Lembranças
I. O planeta sonho
Ávila atravessara uma parte da floresta com estrema pressa. Era um homem grande, de pele negra e traços rigorosos. Trajava uma túnica marrom feita em geral de peles de animais, as botas revestidas por pelugem também de algum animal. Deixava fundas pegadas na terra fofa por onde o passava veloz. Na mão trazia uma lança com ponta aguda.
Quando ele corria a fauna daquela floresta parecia se esforçar para sair de seu caminho, ele tinha o costume de arrastar consigo o que visse pela frente, e em especial ele tinha muita pressa nesse dia.
Não muito longe dali um jovem vestindo uma calça de tecido negro e paletó verde musgo escuro acordava. Seus olhos se abriram confusos. Ele não lembrava ao certo como havia ido parar ali, mas o fato era que esteve deitado Deus sabe por quanto tempo no meio de uma encruzilhada talhada num caminho de terra batida. O jovem limpou os olhos violetas tentando apurar a vista, porém nada havia por ali a não ser o caminho em encruzilhada cercado por uma espessa camada de mato seco.
Sua cabeça doía muito quando ele se levantou.

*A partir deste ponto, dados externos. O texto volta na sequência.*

(* ===== verification/Terminals.v ===== *)
(** * Terminals ([tty.c])

    A write hands its bytes to the terminal in pieces, one per transmit trap, in order and
    each once, and then passes the terminal on.  A read takes a line, or what an earlier
    read left of one. *)

From S2P Require Import Prelude Framework Queue Memory Mmu UserBytes KernelBrk BootMemory State Process Ipc.
From S2P Require Import Exit Tty Loader Syscalls Trap KernelStart Machine Scheduler Waiting Locks Pipes.

Section Terminals.
Context {F : Framework} {T : Mmu} {FL : FrameworkLaws F} {TL : MmuLaws T}.

(** ** Terminals *)

Lemma get_tty_run s t ts : zlookup (terminals s) t = Some ts -> get_tty t s = Ok ts s.
Proof. intros H. unfold get_tty. by rewrite H. Qed.

#[local] Hint Resolve get_tty_run : yalnix.

Lemma upd_tty_run s t ts f :
  zlookup (terminals s) t = Some ts ->
  upd_tty t f s = Ok tt (set_terminals (<[Z.to_nat t := f ts]> (terminals s)) s).
Proof. intros H. unfold upd_tty. by rewrite (bind_ok _ _ _ _ _ (get_tty_run _ _ _ H)). Qed.

Lemma get_line_run s l ln : tty_lines s !! l = Some ln -> get_line l s = Ok ln s.
Proof. intros H. unfold get_line. by rewrite H. Qed.

#[local] Hint Resolve get_line_run : yalnix.

Lemma upd_line_run s l ln f :
  tty_lines s !! l = Some ln -> upd_line l f s = Ok tt (set_tty_lines (<[l := f ln]> (tty_lines s)) s).
Proof. intros H. unfold upd_line. by rewrite (bind_ok _ _ _ _ _ (get_line_run _ _ _ H)). Qed.

Lemma kq_ok_terminals s c v : kq_ok s c -> kq_ok (set_terminals v s) c.
Proof. intros [? ? ? ? ? ?]. by split. Qed.

(** Everything sent to terminal [t], oldest first. *)
Definition output (t : Z) (s : kst) : list Z :=
  concat ((fun e => match e with EvTtyTransmit t' bytes => if t' =? t then bytes else [] | _ => [] end)
            <$> log (k_mem s)).

(** Process [w], with PCB [p], is writing the buffer [b] to terminal [t]. *)
Record writing (s : kst) (t : Z) (ts : TtyState) (w : Z) (p : PCB) (b : list Z) : Prop := {
  wr_tty : zlookup (terminals s) t = Some ts;
  wr_writer : tty_writer ts = w;
  wr_nonnull : w <> 0;
  wr_pcb : pcbs s !! w = Some p;
  wr_buffer : blocks s !! tty_write_buf p = Some b;
  wr_length : Z.of_nat (length b) = tty_write_len p;
  wr_offset : 0 <= tty_write_offset p <= tty_write_len p
}.

(** The next piece, and the state after it was handed to the terminal. *)
Definition piece (p : PCB) : Z := Z.min TERMINAL_MAX_LINE (tty_write_len p - tty_write_offset p).
Definition sent (s : kst) (t : Z) (ts : TtyState) (w : Z) (p : PCB) (b : list Z) : kst :=
  set_pcbs (<[w := set_tty_write_offset (tty_write_offset p + piece p) p]> (pcbs s))
    (set_k_mem (add_log (EvTtyTransmit t (take (Z.to_nat (piece p)) (drop (Z.to_nat (tty_write_offset p)) b))) (k_mem s))
      (set_terminals (<[Z.to_nat t := set_tty_busy true ts]> (terminals s)) s)).

Lemma piece_pos p : tty_write_offset p < tty_write_len p -> 0 < piece p <= tty_write_len p - tty_write_offset p.
Proof. unfold piece. pose proof terminal_max_line_pos. lia. Qed.

(** [TtyStartWrite] on an idle terminal whose writer has bytes left. *)
Lemma TtyStartWrite_n_sends fuel s t ts w p b :
  writing s t ts w p b -> tty_busy ts = false -> tty_write_offset p < tty_write_len p ->
  TtyStartWrite_n (S fuel) t s = Ok tt (sent s t ts w p b).
Proof.
  intros [Ht Hw Hw0 Hp Hb Hl Ho] Hbusy Hoff. pose proof (piece_pos p Hoff) as Hpc. cbn [TtyStartWrite_n].
  rewrite (bind_ok _ _ _ _ _ (get_tty_run _ _ _ Ht)), Hbusy, Hw. test_false (w =? 0).
  rewrite bind_ret. cbn [negb]. rewrite (bind_ok _ _ _ _ _ (get_tty_run _ _ _ Ht)), Hw.
  rewrite (bind_ok _ _ _ _ _ (get_pcb_run _ _ _ Hp)). test_false (tty_write_len p <=? tty_write_offset p).
  replace (if TERMINAL_MAX_LINE <? _ then _ else _) with (piece p) by (unfold piece; case_test; lia).
  rewrite (bind_ok _ _ _ _ _ (upd_tty_run _ _ _ _ Ht)). set (s1 := set_terminals _ s).
  rewrite (bind_ok _ _ _ _ _ (block_read_run s1 (tty_write_buf p) b (tty_write_offset p) (piece p) Hb ltac:(lia) ltac:(lia) ltac:(lia))).
  set (e := EvTtyTransmit t _).
  assert (He : external e s1 = Ok tt (set_k_mem (add_log e (k_mem s1)) s1)) by done.
  rewrite (bind_ok _ _ _ _ _ He). by rewrite (upd_pcb_run _ w p).
Qed.

Lemma TtyStartWrite_sends s t ts w p b :
  writing s t ts w p b -> tty_busy ts = false -> tty_write_offset p < tty_write_len p ->
  is_Some (lengths (k_queues s) !! QTtyWrite t) ->
  TtyStartWrite t s = Ok tt (sent s t ts w p b).
Proof.
  intros Hwr Hbusy Hoff [len Hlen]. unfold TtyStartWrite.
  assert (Hq : (in_queues (load_length (QTtyWrite t)) : K Z) s = Ok len s).
  { rewrite (in_queues_run _ s len (k_queues s)); [by destruct s|]. unfold load_length. by rewrite Hlen. }
  rewrite (bind_ok _ _ _ _ _ Hq), Nat.add_comm. by apply TtyStartWrite_n_sends.
Qed.

(** The transmit trap in the middle of a write. *)
Lemma TrapTtyTransmit_sends s t ts w p b :
  writing s t ts w p b -> tty_write_offset p < tty_write_len p ->
  is_Some (lengths (k_queues s) !! QTtyWrite t) -> uc_code (uctxt s) = t -> TtyValid t = true ->
  TrapTtyTransmit s = Ok tt (sent s t ts w p b).
Proof.
  intros Hwr Hoff Hlen Hcode Hvalid. pose proof Hwr as [Ht Hw Hw0 Hp Hb Hl Ho].
  unfold TrapTtyTransmit. rewrite bind_gets, Hcode, Hvalid. cbn [negb].
  rewrite (bind_ok _ _ _ _ _ (upd_tty_run _ _ _ _ Ht)). set (s1 := set_terminals _ s).
  assert (Ht1 : zlookup (terminals s1) t = Some (set_tty_busy false ts)).
  { simpl. rewrite zlookup_insert by eauto. by rewrite decide_True. }
  assert (Hwr1 : writing s1 t (set_tty_busy false ts) w p b) by by split.
  rewrite (bind_ok _ _ _ _ _ (get_tty_run _ _ _ Ht1)). change (tty_writer (set_tty_busy false ts)) with (tty_writer ts).
  rewrite Hw. test_false (w =? 0). rewrite (bind_ok _ _ _ _ _ (get_pcb_run s1 _ _ Hp)).
  test_false (tty_write_len p <=? tty_write_offset p). unfold skip. rewrite bind_ret.
  rewrite (TtyStartWrite_sends s1 t _ w p b Hwr1 eq_refl Hoff Hlen). unfold sent, s1. simpl.
  by rewrite list_insert_insert_eq.
Qed.

Lemma sent_writing s t ts w p b :
  writing s t ts w p b -> tty_write_offset p < tty_write_len p ->
  writing (sent s t ts w p b) t (set_tty_busy true ts) w (set_tty_write_offset (tty_write_offset p + piece p) p) b.
Proof.
  intros [Ht Hw Hw0 Hp Hb Hl Ho] Hoff. pose proof (piece_pos p Hoff). split; simpl; try done; [..|lia].
  - rewrite zlookup_insert by eauto. by rewrite decide_True.
  - apply lookup_insert_eq.
Qed.

(** ** A whole write *)

(** [n] transmit traps of the terminal named in the trap frame. *)
Fixpoint transmits (n : nat) : K unit :=
  match n with O => mret tt | S n' => TrapTtyTransmit ;; transmits n' end.

Lemma output_sent s t ts w p b :
  output t (sent s t ts w p b) =
    output t s ++ take (Z.to_nat (piece p)) (drop (Z.to_nat (tty_write_offset p)) b).
Proof.
  unfold output, sent. simpl. rewrite fmap_app, concat_app. simpl. test_true (t =? t). by rewrite app_nil_r.
Qed.

(** The terminal has taken everything from the offset of [p] on. *)
Definition all_sent (s s' : kst) (t w : Z) (p : PCB) (b : list Z) : Prop :=
  (exists ts' p', writing s' t ts' w p' b /\ tty_write_offset p' = tty_write_len p' /\
     tty_write_len p' = tty_write_len p) /\
  output t s' = output t s ++ drop (Z.to_nat (tty_write_offset p)) b.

Queria voltar para o museu, voltar para sua casa, mas qual dos caminhos devia tomar?
Sem se importar muito ele caminhou ermo seguindo para a direita tomando um dos caminhos, mas de forma alguma estava certo de onde estava indo, por isso voltou seus olhos para trás para olhar o outro caminho, e esse não estava mais lá, havia agora apenas a camada de mato seco.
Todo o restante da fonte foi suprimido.